Mes chroniques·Roman

Au nom de ma mère de Hanni Münzer

Le résumé:

« Étudiante à Seattle, Felicity reçoit un appel : Martha, sa mère, a disparu… Felicity la retrouve à Rome, où Martha s’est enfuie avec des archives familiales.
Martha a en effet découvert une longue lettre écrite par sa propre mère, Deborah, fille d’une diva qui connut son heure de gloire aux débuts du IIIe Reich. Une lettre qui va plonger Felicity dans une quête douloureuse.
Alternant passé et présent, ce roman mêle amour et trahison, colère et culpabilité, péché et expiation, autour d’un secret de famille courant sur quatre générations. »

Ma chronique:

« Au nom de ma mère » est paru pour la première fois aux éditions de l’Archipel en novembre 2017. A l’occasion de la sortie de la suite de ce récit intitulée « Marlène », ce roman a été réédité en format poche en janvier 2020. L’occasion pour moi de découvrir ce récit, sur les conseils (très poussés) de ma chère Laure alias « Liseuse Hyperfertile ».

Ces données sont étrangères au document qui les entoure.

Lemma settles_awaiting child
    (k : settled value -> @state D -> @task D * @state D) s r s1 r' s' :
  settles child s r s1 ->
  settles (fst (k r s1)) (snd (k r s1)) r' s' ->
  settles (Awaiting child k) s r' s'.
Proof.
  intros (n & H) (n' & H').
  destruct (rounds_awaiting n child s r s1 k H) as (j & Hj).
  exists (S j + n')%nat. rewrite rounds_add, Hj. exact H'.
Qed.

(** The [catch] block, turn by turn, does what [on_failure] does in one
    piece. *)
Lemma catch_settles depth err s :
  settles (fst (catch driver depth err s)) (snd (catch driver depth err s))
    (fst (on_failure driver depth err s))
    (snd (on_failure driver depth err s)).
Proof.
  unfold catch, on_failure. destruct (transactionDepth s >? 0).
  - destruct (exec_as driver Manager (rollback_sql depth) s) as [[x|e] s1];
      simpl; apply settles_waiting; apply settles_now.
  - apply settles_now.
Qed.

(** An attempt whose body, as a task, settles as [fseq] says, settles as
    [createTransactional] says. *)
Lemma started_settles m (fn : @state D -> @task D * @state D)
    (fseq : Async value) :
  (forall s, settles (fst (fn s)) (snd (fn s))
               (fst (fseq s)) (snd (fseq s))) ->
  forall s,
    settles (fst (started driver m fn s)) (snd (started driver m fn s))
      (fst (createTransactional driver m fseq s))
      (snd (createTransactional driver m fseq s)).
Proof.
  intros Hfn s. rewrite createTransactional_paths. cbv zeta.
  unfold started.
  destruct (exec_as driver Manager (open_sql m (transactionDepth s)) s)
    as [[x|e] s1]; cbn [fst snd]; apply settles_waiting.
  2:{ apply catch_settles. }
  specialize (Hfn (with_depth (transactionDepth s1 + 1) s1)).
  destruct (fn (with_depth (transactionDepth s1 + 1) s1)) as [t s3].
  destruct (fseq (with_depth (transactionDepth s1 + 1) s1)) as [o s4].
  cbn [fst snd] in *.
  eapply settles_awaiting; [exact Hfn|].
  destruct o as [result|e]; [|apply catch_settles].
  destruct (exec_as driver Manager (close_sql (transactionDepth s))
              (with_depth (transactionDepth s4 - 1) s4)) as [[y|e] s5];
    cbn [fst snd]; apply settles_waiting;
    [apply settles_now | apply catch_settles].
Qed.

Lemma start_settles (b : body) s :
  settles (fst (start driver now in_tmpdir cls b s))
    (snd (start driver now in_tmpdir cls b s))
    (fst (run_body driver now in_tmpdir cls b s))
    (snd (run_body driver now in_tmpdir cls b s)).
Proof.
  revert s. induction b as [v|v|c k IH|m inner IHi k IH]; intros s.
  - apply settles_now.
  - apply settles_now.
  - cbn [start run_body].
    destruct (tx_method driver now in_tmpdir cls c s) as [o s1].
    cbn [fst snd]. apply settles_waiting. apply IH.
  - cbn [start run_body].
    pose proof (started_settles m (start driver now in_tmpdir cls inner)
                  (run_body driver now in_tmpdir cls inner) IHi s) as H.
    destruct (started driver m (start driver now in_tmpdir cls inner) s)
      as [t s1].
    destruct (createTransactional driver m
                (run_body driver now in_tmpdir cls inner) s) as [o s2].
    cbn [fst snd] in *.
    eapply settles_awaiting; [exact H|]. apply IH.
Qed.

(** Where a body awaits each call and each nested attempt before it goes
    on, the attempt taken turn by turn settles, with the outcome and the
    adapter that [transaction] gives in one piece. *)
Lemma awaited_attempt_settles m (b : body) s :
  settles
    (fst (started driver m (start_script driver now in_tmpdir cls (Plainly b)) s))
    (snd (started driver m (start_script driver now in_tmpdir cls (Plainly b)) s))
    (fst (transaction driver now in_tmpdir cls m b s))
    (snd (transaction driver now in_tmpdir cls m b s)).
Proof.
  unfold transaction.
  apply (started_settles m (start driver now in_tmpdir cls b)
           (run_body driver now in_tmpdir cls b)).
  apply start_settles.
Qed.

End InterleavedFacts.

Import BaseDatabase Interleaved.

(** Two attempts started side by side on the handle of a third: both
    capture the depth one; the first fails at once and puts the depth
    back to one while the second is still in its body; the second then
    lowers it to zero and the outer attempt to minus one. The driver has
    accepted every statement of the transaction manager, and the outer
    attempt resolves. *)
Example side_by_side_depth_goes_negative :
  let started_ :=
    started Sqlite.driver Plain
      (start_script Sqlite.driver Sqlite.now Sqlite.in_tmpdir
         NodeSqliteDatabase side_by_side) Samples.fresh_adapter in
  let ended := rounds 10 (fst started_) (snd started_) in
  fst ended = Settled (Resolved VUndefined)
  /\ transactionDepth (snd ended) = -1
  /\ journal (snd ended)
     = [Issued Manager (DbExec "BEGIN ") true; DepthSet 1;
        Issued Manager (DbExec "SAVEPOINT isomorphic_sqlite_1") true;
        Issued Manager (DbExec "SAVEPOINT isomorphic_sqlite_1") true;
        DepthSet 2; DepthSet 3;
        Issued Caller (DbExec "INSERT INTO test (name) VALUES ('one')") true;
        Issued Manager (DbExec "ROLLBACK TO SAVEPOINT isomorphic_sqlite_1")
          true;
        Issued Caller (DbExec "INSERT INTO test (name) VALUES ('two')") true;
        DepthSet 1;
        Issued Caller (DbExec "INSERT INTO test (name) VALUES ('three')") true;
        DepthSet 0;
        Issued Manager (DbExec "RELEASE SAVEPOINT isomorphic_sqlite_1") true;
        DepthSet (-1); Issued Manager (DbExec "COMMIT") true].
Proof. vm_compute. auto. Qed.

(** * The session queue *)

Create HintDb stable.

Section QueueLemmas.

Context {D : Type}.

Import Database.

Implicit Types (s : @Database.session D) (p q t : pid)
  (c : @Database.promise D) (r : @Database.reaction D) (j : @Database.job D).

(** ** Running operations in order *)

Lemma replay_app (l1 l2 : list (@operation D)) a :
  replay (l1 ++ l2) a =
  (fst (replay l1 a) ++ fst (replay l2 (snd (replay l1 a))),
   snd (replay l2 (snd (replay l1 a)))).
Proof.
  revert a. induction l1 as [|o l1 IH]; intros a; simpl.
  - destruct (replay l2 a); reflexivity.
  - destruct (o a) as [x a1]. rewrite IH.
    destruct (replay l1 a1) as [rs a2]. simpl.
    destruct (replay l2 a2); reflexivity.
Qed.

Lemma replay_length (l : list (@operation D)) a :
  length (fst (replay l a)) = length l.
Proof.
  revert a. induction l as [|o l IH]; intros a; simpl; [reflexivity|].
  destruct (o a) as [x a1]. specialize (IH a1).
  destruct (replay l a1). simpl in *. lia.
Qed.

Lemma replay_lookup_app (l1 l2 : list (@operation D)) a (i : nat) x :
  fst (replay l1 a) !! i = Some x -> fst (replay (l1 ++ l2) a) !! i = Some x.
Proof.
  intros H. rewrite replay_app. simpl. apply lookup_app_l_Some. exact H.
Qed.

Lemma replay_take_S (l : list (@operation D)) a (n : nat) o :
  l !! n = Some o ->
  replay (take (S n) l) a =
  (fst (replay (take n l) a) ++ [fst (o (snd (replay (take n l) a)))],
   snd (o (snd (replay (take n l) a)))).
Proof.
  intros H. rewrite (take_S_r l n o H), replay_app. simpl.
  destruct (o (snd (replay (take n l) a))). reflexivity.
Qed.

Lemma replay_lookup_take (l : list (@operation D)) a (n : nat) o :
  l !! n = Some o ->
  fst (replay l a) !! n = Some (fst (o (snd (replay (take n l) a)))).
Proof.
  intros H.
  rewrite <- (take_drop (S n) l) at 1.
  apply replay_lookup_app. rewrite (replay_take_S l a n o H). simpl.
  apply list_lookup_middle. rewrite replay_length, length_take.
  apply lookup_lt_Some in H. symmetry. apply Nat.min_l. apply Nat.lt_le_incl. exact H.
Qed.
(** ** What the primitives do *)

Lemma settle_pending s p c o :
  heap s !! p = Some c -> state c = None ->
  settle p o s =
  push_jobs (map (reaction_job o) (reactions c))
    (with_heap (<[p := {| state := Some o; reactions := [];
                          handled := handled c; role_ := role_ c |}]> (heap s)) s).
Proof. intros H1 H2. unfold settle. rewrite H1, H2. reflexivity. Qed.

Lemma settle_settled s p c o x :
  heap s !! p = Some c -> state c = Some x -> settle p o s = s.
Proof. intros H1 H2. unfold settle. rewrite H1, H2. reflexivity. Qed.

Lemma settle_invalid s p o : heap s !! p = None -> settle p o s = s.
Proof. intros H1. unfold settle. rewrite H1. reflexivity. Qed.

(** ** Continuations of a session *)

Lemma heap_extends_refl (h : list (@Database.promise D)) : heap_extends h h.
Proof. intros p c H. eauto. Qed.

Mai 2012. Seattle. Felicity prépare sa valise. Cette jeune médecin s’engage pour une mission humanitaire à Kaboul. La fuite, c’est un peu le quotidien de la jeune femme. En couple avec Richard, médecin lui aussi, Felicity n’est pas prête à s’engager. Serait-ce dû à la relation particulière qu’elle a avec sa mère? Les deux femmes sont distantes l’une de l’autre, Martha n’ayant jamais fait preuve de tendresse maternelle. Et cette dernière va encore lui jouer un tour. Alors qu’elle s’apprête à partir, Felicity apprend la disparition de sa mère…

C’est à Rome qu’elle va la retrouver et renouer également avec son passé. Sa grand-mère décédée, Maria, a en effet légué un roman à Martha dans lequel elle lui raconte l’histoire de sa famille.

Fille d’une grande cantatrice allemande, Elizabeth, et d’un médecin respecté, Gustav, Maria (autrefois appelée Déborah) est issue d’une famille allemande aisée. Ses parents s’aimaient et coulaient des jours paisibles à Munich au 10 Prinzregentenplatz, l’immeuble familial. Mais leur vie bascule dans les années 30 avec l’arrivée d’un certain Hitler au pouvoir. Les persécutions des juifs commencent et le père de Déborah, juif, va organiser leur fuite. En vain, puisque c’est ce dernier qui va disparaître, laissant Elizabeth dans le plus grand des désarrois.

Dès lors, Elizabeth et ses deux enfants ne vont plus vivre mais survivre. Et la rencontre avec un certain Albrecht Brunnmann, haut fonctionnaire au service de Hitler, va changer la destinée de Déborah.

Pendant plus de vingt ans, nous allons suivre cette famille à travers l’Allemagne, la Suisse, la Pologne. Le destin de cette famille m’a beaucoup touchée. J’ai frissonné à mesure que les pages avançaient. L’arrivée progressive de Hitler au pouvoir, ses sbires maléfiques, les projets d’extermination, les humiliations publiques, tout est détaillé.

Le personnage de Déborah donne également beaucoup de caractère au roman. Jeune fille aussi splendide que sa mère, Déborah va vite tomber dans les griffes du Reich. Aussi naïve qu’impulsive, la jeune fille va tomber dans la gueule du loup. À moins que ce ne soit le contraire…

La rencontre avec Marlène signe un tournant dans le récit. Cette jeune femme incandescente, à peine plus âgée que Déborah, et qui rêve de devenir actrice a un tempérament de feu. Grâce à elle, Deborah va prendre conscience de ce qui se passe réellement, sortir de son cocon et découvrir l’Horreur. Les deux femmes, qui auront une relation particulière, vont unir leurs forces contre le terrible Brunnmann.

Je conseille?

Une histoire familiale dans l’Histoire. Voilà ce que nous livre ce récit bouleversant mais nécessaire sur l’Horreur. « Au nom de ma mère » met à l’honneur des femmes hors du commun. Elizabeth, Déborah ou encore Marlène, essayeront, chacune à leur manière, de combattre le nazisme et ceux qui en sont à l’origine.

(La suite de « Au nom de ma mère » est sortie en janvier 2020 aux éditions de l’Archipel. Je la lirai bientôt et vous en parlerai plus tard).